Stored items:

(** *** [DecodeString] undoes [EncodeToString] *)

Lemma decodeMap_encodeStd_small (n : nat) :
  (n < 64)%nat ->
  decodeMap (encodeStd (Z.of_nat n)) = Some (Z.of_nat n)
  /\ is_newline (encodeStd (Z.of_nat n)) = false.
Proof.
  intro H. do 64 (destruct n as [|n]; [split; reflexivity|]). lia.
Qed.

Lemma land_63_range (v : Z) : 0 <= Z.land v 63 < 64.
Proof.
  change 63 with (Z.ones 6). rewrite Z.land_ones by lia.
  apply Z.mod_pos_bound. reflexivity.
Qed.

Lemma encodeStd_land (v : Z) : encodeStd (Z.land v 63) = encodeStd v.
Proof.
  unfold encodeStd. cbv zeta. rewrite <- Z.land_assoc. reflexivity.
Qed.

Lemma decodeMap_encodeStd (v : Z) :
  decodeMap (encodeStd v) = Some (Z.land v 63) /\ is_newline (encodeStd v) = false.
Proof.
  rewrite <- encodeStd_land.
  pose proof (land_63_range v) as H.
  rewrite <- (Z2Nat.id (Z.land v 63)) by lia.
  apply decodeMap_encodeStd_small. lia.
Qed.

(** The bits of shifted and masked values, at any index. *)

Lemma testbit_ones (k n : Z) :
  0 <= k -> Z.testbit (Z.ones k) n = (0 <=? n) && (n <? k).
Proof.
  intro Hk. destruct (Z.leb_spec 0 n).
  - rewrite Z.testbit_ones_nonneg by lia. reflexivity.
  - rewrite Z.testbit_neg_r by lia. reflexivity.
Qed.

Lemma testbit_shiftl (a k n : Z) :
  0 <= k -> Z.testbit (Z.shiftl a k) n = (k <=? n) && Z.testbit a (n - k).
Proof.
  intro Hk. destruct (Z.leb_spec k n).
  - rewrite Z.shiftl_spec by lia. reflexivity.
  - destruct (Z.leb_spec 0 n).
    + rewrite Z.shiftl_spec by lia. rewrite Z.testbit_neg_r by lia. reflexivity.
    + rewrite Z.testbit_neg_r by lia. reflexivity.
Qed.

Lemma testbit_shiftr (a k n : Z) :
  Z.testbit (Z.shiftr a k) n = (0 <=? n) && Z.testbit a (n + k).
Proof.
  destruct (Z.leb_spec 0 n).
  - rewrite Z.shiftr_spec by lia. reflexivity.
  - rewrite Z.testbit_neg_r by lia. reflexivity.
Qed.

(** Decides an equation between bits of one value, guarded by
    comparisons of the index with constants. *)
Ltac by_ranges :=
  repeat match goal with
         | |- context [(?a <=? ?b)] => destruct (Z.leb_spec a b); try lia
         | |- context [(?a <? ?b)] => destruct (Z.ltb_spec a b); try lia
         end;
  cbn [andb orb];
  rewrite ?andb_false_r, ?andb_true_r, ?orb_false_r;
  cbn [andb orb];
  try reflexivity;
  try (f_equal; lia).

Ltac bitwise :=
  let n := fresh "n" in
  let Hn := fresh "Hn" in
  apply Z.bits_inj'; intros n Hn;
  unfold quantum;
  change 255 with (Z.ones 8); change 63 with (Z.ones 6);
  repeat first
    [ rewrite Z.land_spec | rewrite Z.lor_spec
    | rewrite testbit_ones by lia
    | rewrite testbit_shiftl by lia
    | rewrite testbit_shiftr | rewrite Z.bits_0 ];
  by_ranges.

Section Quantum.

Variable val : Z.

Let s (k : Z) : Z := Z.land (Z.shiftr val k) 63.

Lemma quantum_byte0 (d2 d3 : Z) :
  (d2 = s 6 \/ d2 = 0) -> (d3 = s 0 \/ d3 = 0) ->
  Z.land (Z.shiftr (quantum (s 18) (s 12) d2 d3) 16) 255
  = Z.land (Z.shiftr val 16) 255.
Proof.
  subst s. cbv beta. intros [-> | ->] [-> | ->]; bitwise.
Qed.

Lemma quantum_byte1 (d3 : Z) :
  (d3 = s 0 \/ d3 = 0) ->
  Z.land (Z.shiftr (quantum (s 18) (s 12) (s 6) d3) 8) 255
  = Z.land (Z.shiftr val 8) 255.
Proof.
  subst s. cbv beta. intros [-> | ->]; bitwise.
Qed.

Lemma quantum_byte2 :
  Z.land (quantum (s 18) (s 12) (s 6) (s 0)) 255 = Z.land val 255.
Proof.
  subst s. cbv beta. bitwise.
Qed.

End Quantum.

Lemma Z_of_byte_land (b : byte) : Z_of_byte b = Z.land (Z_of_byte b) 255.
Proof. destruct b; reflexivity. Qed.

Lemma byte_of_Z_of_byte (b : byte) : byte_of_Z (Z_of_byte b) = b.
Proof. destruct b; reflexivity. Qed.

Lemma byte_of_Z_land (v v' : Z) : Z.land v 255 = Z.land v' 255 -> byte_of_Z v = byte_of_Z v'.
Proof. unfold byte_of_Z. intros ->. reflexivity. Qed.

Section Packing.

Variables x0 x1 x2 : Z.

Let b0 := Z.land x0 255.
Let b1 := Z.land x1 255.
Let b2 := Z.land x2 255.

Lemma packed_byte0 (lo1 lo2 : Z) :
  (lo1 = Z.shiftl b1 8 \/ lo1 = 0) -> (lo2 = b2 \/ lo2 = 0) ->
  Z.land (Z.shiftr (Z.lor (Z.lor (Z.shiftl b0 16) lo1) lo2) 16) 255 = Z.land b0 255.
Proof. subst b0 b1 b2. intros [-> | ->] [-> | ->]; bitwise. Qed.

Lemma packed_byte1 (lo2 : Z) :
  (lo2 = b2 \/ lo2 = 0) ->
  Z.land (Z.shiftr (Z.lor (Z.lor (Z.shiftl b0 16) (Z.shiftl b1 8)) lo2) 8) 255
  = Z.land b1 255.
Proof. subst b0 b1 b2. intros [-> | ->]; bitwise. Qed.

Lemma packed_byte2 :
  Z.land (Z.lor (Z.lor (Z.shiftl b0 16) (Z.shiftl b1 8)) b2) 255 = Z.land b2 255.
Proof. subst b0 b1 b2. bitwise. Qed.

End Packing.

Lemma shiftr_0 (v : Z) : Z.land v 63 = Z.land (Z.shiftr v 0) 63.
Proof. rewrite Z.shiftr_0_r. reflexivity. Qed.

Lemma group_of_three (b0 b1 b2 : byte) :
  let val := pack3 b0 b1 b2 in
  let q := quantum (Z.land (Z.shiftr val 18) 63) (Z.land (Z.shiftr val 12) 63)
             (Z.land (Z.shiftr val 6) 63) (Z.land val 63) in
  byte_of_Z (Z.shiftr q 16) = b0 /\ byte_of_Z (Z.shiftr q 8) = b1 /\ byte_of_Z q = b2.
Proof.
  intros val q. subst q. rewrite (shiftr_0 val).
  repeat split.
  - rewrite (byte_of_Z_land _ _ (quantum_byte0 val _ _ (or_introl eq_refl) (or_introl eq_refl))).
    transitivity (byte_of_Z (Z_of_byte b0)); [|apply byte_of_Z_of_byte].
    apply byte_of_Z_land.
    subst val. unfold pack3.
    rewrite (Z_of_byte_land b0), (Z_of_byte_land b1), (Z_of_byte_land b2).
    rewrite (packed_byte0 _ _ _ _ _ (or_introl eq_refl) (or_introl eq_refl)).
    rewrite <- Z_of_byte_land. reflexivity.
  - rewrite (byte_of_Z_land _ _ (quantum_byte1 val _ (or_introl eq_refl))).
    transitivity (byte_of_Z (Z_of_byte b1)); [|apply byte_of_Z_of_byte].
    apply byte_of_Z_land.
    subst val. unfold pack3.
    rewrite (Z_of_byte_land b0), (Z_of_byte_land b1), (Z_of_byte_land b2).
    rewrite (packed_byte1 _ _ _ _ (or_introl eq_refl)).
    rewrite <- Z_of_byte_land. reflexivity.
  - rewrite (byte_of_Z_land _ _ (quantum_byte2 val)).
    transitivity (byte_of_Z (Z_of_byte b2)); [|apply byte_of_Z_of_byte].
    apply byte_of_Z_land.
    subst val. unfold pack3.
    rewrite (Z_of_byte_land b0), (Z_of_byte_land b1), (Z_of_byte_land b2).
    rewrite packed_byte2.
    rewrite <- Z_of_byte_land. reflexivity.
Qed.

Lemma group_of_two (b0 b1 : byte) :
  let val := Z.lor (Z.shiftl (Z_of_byte b0) 16) (Z.shiftl (Z_of_byte b1) 8) in
  let q := quantum (Z.land (Z.shiftr val 18) 63) (Z.land (Z.shiftr val 12) 63)
             (Z.land (Z.shiftr val 6) 63) 0 in
  byte_of_Z (Z.shiftr q 16) = b0 /\ byte_of_Z (Z.shiftr q 8) = b1.
Proof.
  intros val q. subst q. split.
  - rewrite (byte_of_Z_land _ _ (quantum_byte0 val _ _ (or_introl eq_refl) (or_intror eq_refl))).
    transitivity (byte_of_Z (Z_of_byte b0)); [|apply byte_of_Z_of_byte].
    apply byte_of_Z_land. subst val.
    rewrite (Z_of_byte_land b0), (Z_of_byte_land b1), <- (Z.lor_0_r (Z.lor _ _)).
    rewrite (packed_byte0 _ _ 0 _ _ (or_introl eq_refl) (or_intror eq_refl)).
    rewrite <- Z_of_byte_land. reflexivity.
  - rewrite (byte_of_Z_land _ _ (quantum_byte1 val _ (or_intror eq_refl))).
    transitivity (byte_of_Z (Z_of_byte b1)); [|apply byte_of_Z_of_byte].
    apply byte_of_Z_land. subst val.
    rewrite (Z_of_byte_land b0), (Z_of_byte_land b1), <- (Z.lor_0_r (Z.lor _ _)).
    rewrite (packed_byte1 _ _ 0 _ (or_intror eq_refl)).
    rewrite <- Z_of_byte_land. reflexivity.
Qed.

Lemma group_of_one (b0 : byte) :
  let val := Z.shiftl (Z_of_byte b0) 16 in
  let q := quantum (Z.land (Z.shiftr val 18) 63) (Z.land (Z.shiftr val 12) 63) 0 0 in
  byte_of_Z (Z.shiftr q 16) = b0.
Proof.
  intros val q. subst q.
  rewrite (byte_of_Z_land _ _ (quantum_byte0 val _ _ (or_intror eq_refl) (or_intror eq_refl))).
  transitivity (byte_of_Z (Z_of_byte b0)); [|apply byte_of_Z_of_byte].
  apply byte_of_Z_land. subst val.
  rewrite (Z_of_byte_land b0), <- (Z.lor_0_r (Z.shiftl _ _)), <- (Z.lor_0_r (Z.lor _ _)).
  rewrite (packed_byte0 _ 0 0 _ _ (or_intror eq_refl) (or_intror eq_refl)).
  rewrite <- Z_of_byte_land. reflexivity.
Qed.

Lemma list_ind3 {A : Type} (P : list A -> Prop) :
  P [] -> (forall a, P [a]) -> (forall a b, P [a; b]) ->
  (forall a b c l, P l -> P (a :: b :: c :: l)) ->
  forall l, P l.
Proof.
  intros H0 H1 H2 H3.
  refine (fix go (l : list A) : P l :=
            match l with
            | [] => H0
            | [a] => H1 a
            | [a; b] => H2 a b
            | a :: b :: c :: l' => H3 a b c l' (go l')
            end).
Qed.

Lemma decodeMap_enc (v : Z) : decodeMap (encodeStd v) = Some (Z.land v 63).
Proof. apply decodeMap_encodeStd. Qed.

Lemma decode_encode_quanta (src : list byte) :
  decode_quanta (encode_quanta src) = inl src.
Proof.
  induction src as [|b0|b0 b1|b0 b1 b2 rest IH] using list_ind3.
  - reflexivity.
  - cbn [encode_quanta decode_quanta]. rewrite !decodeMap_enc.
    change (decodeMap padChar) with (@None Z). cbn [Ascii.eqb andb].
    change (Ascii.eqb padChar padChar) with true. cbn [andb].
    rewrite (group_of_one b0). reflexivity.
  - cbn [encode_quanta decode_quanta]. rewrite !decodeMap_enc.
    change (decodeMap padChar) with (@None Z).
    change (Ascii.eqb padChar padChar) with true. cbv iota.
    destruct (group_of_two b0 b1) as [E0 E1]. rewrite E0, E1. reflexivity.
  - cbn [encode_quanta decode_quanta]. rewrite !decodeMap_enc, IH.
    destruct (group_of_three b0 b1 b2) as (E0 & E1 & E2).
    unfold pack3 in E0, E1, E2. rewrite E0, E1, E2. reflexivity.
Qed.

Lemma encode_quanta_no_newline (src : list byte) :
  filter (fun c => negb (is_newline c)) (encode_quanta src) = encode_quanta src.
Proof.
  induction src as [|b0|b0 b1|b0 b1 b2 rest IH] using list_ind3;
    cbn [encode_quanta filter];
    rewrite ?(proj2 (decodeMap_encodeStd _));
    change (is_newline padChar) with false; cbn [negb];
    rewrite ?IH; reflexivity.
Qed.

Theorem DecodeString_EncodeToString (src : list byte) :
  DecodeString (EncodeToString src) = inl src.
Proof.
  unfold DecodeString, EncodeToString.
  rewrite list_ascii_of_string_of_list_ascii, encode_quanta_no_newline.
  apply decode_encode_quanta.
Qed.


Lemma digit_of_range (c : ascii) (d : Z) : digit_of c = Some d -> 0 <= d <= 9.
Proof.
  unfold digit_of.
  destruct (48 <=? Z.of_N (N_of_ascii c)) eqn:E1; [|discriminate].
  destruct (Z.of_N (N_of_ascii c) <=? 57) eqn:E2; [|discriminate].
  cbn. intro H. injection H as <-. lia.
Qed.

Lemma decimal_ge (s : string) : forall n, 0 <= n -> n <= decimal s n.
Proof.
  induction s as [|c s IH]; intros n Hn; cbn; [lia|].
  destruct (digit_of c) as [d|] eqn:Hd.
  - apply digit_of_range in Hd. etransitivity; [|apply IH]; lia.
  - etransitivity; [|apply IH]; lia.
Qed.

To do :: Copy out each line of the records where the string "filter" appears.

Result of this exercise ::
  filter (fun c => negb (is_newline c)) (encode_quanta src) = encode_quanta src.
    cbn [encode_quanta filter];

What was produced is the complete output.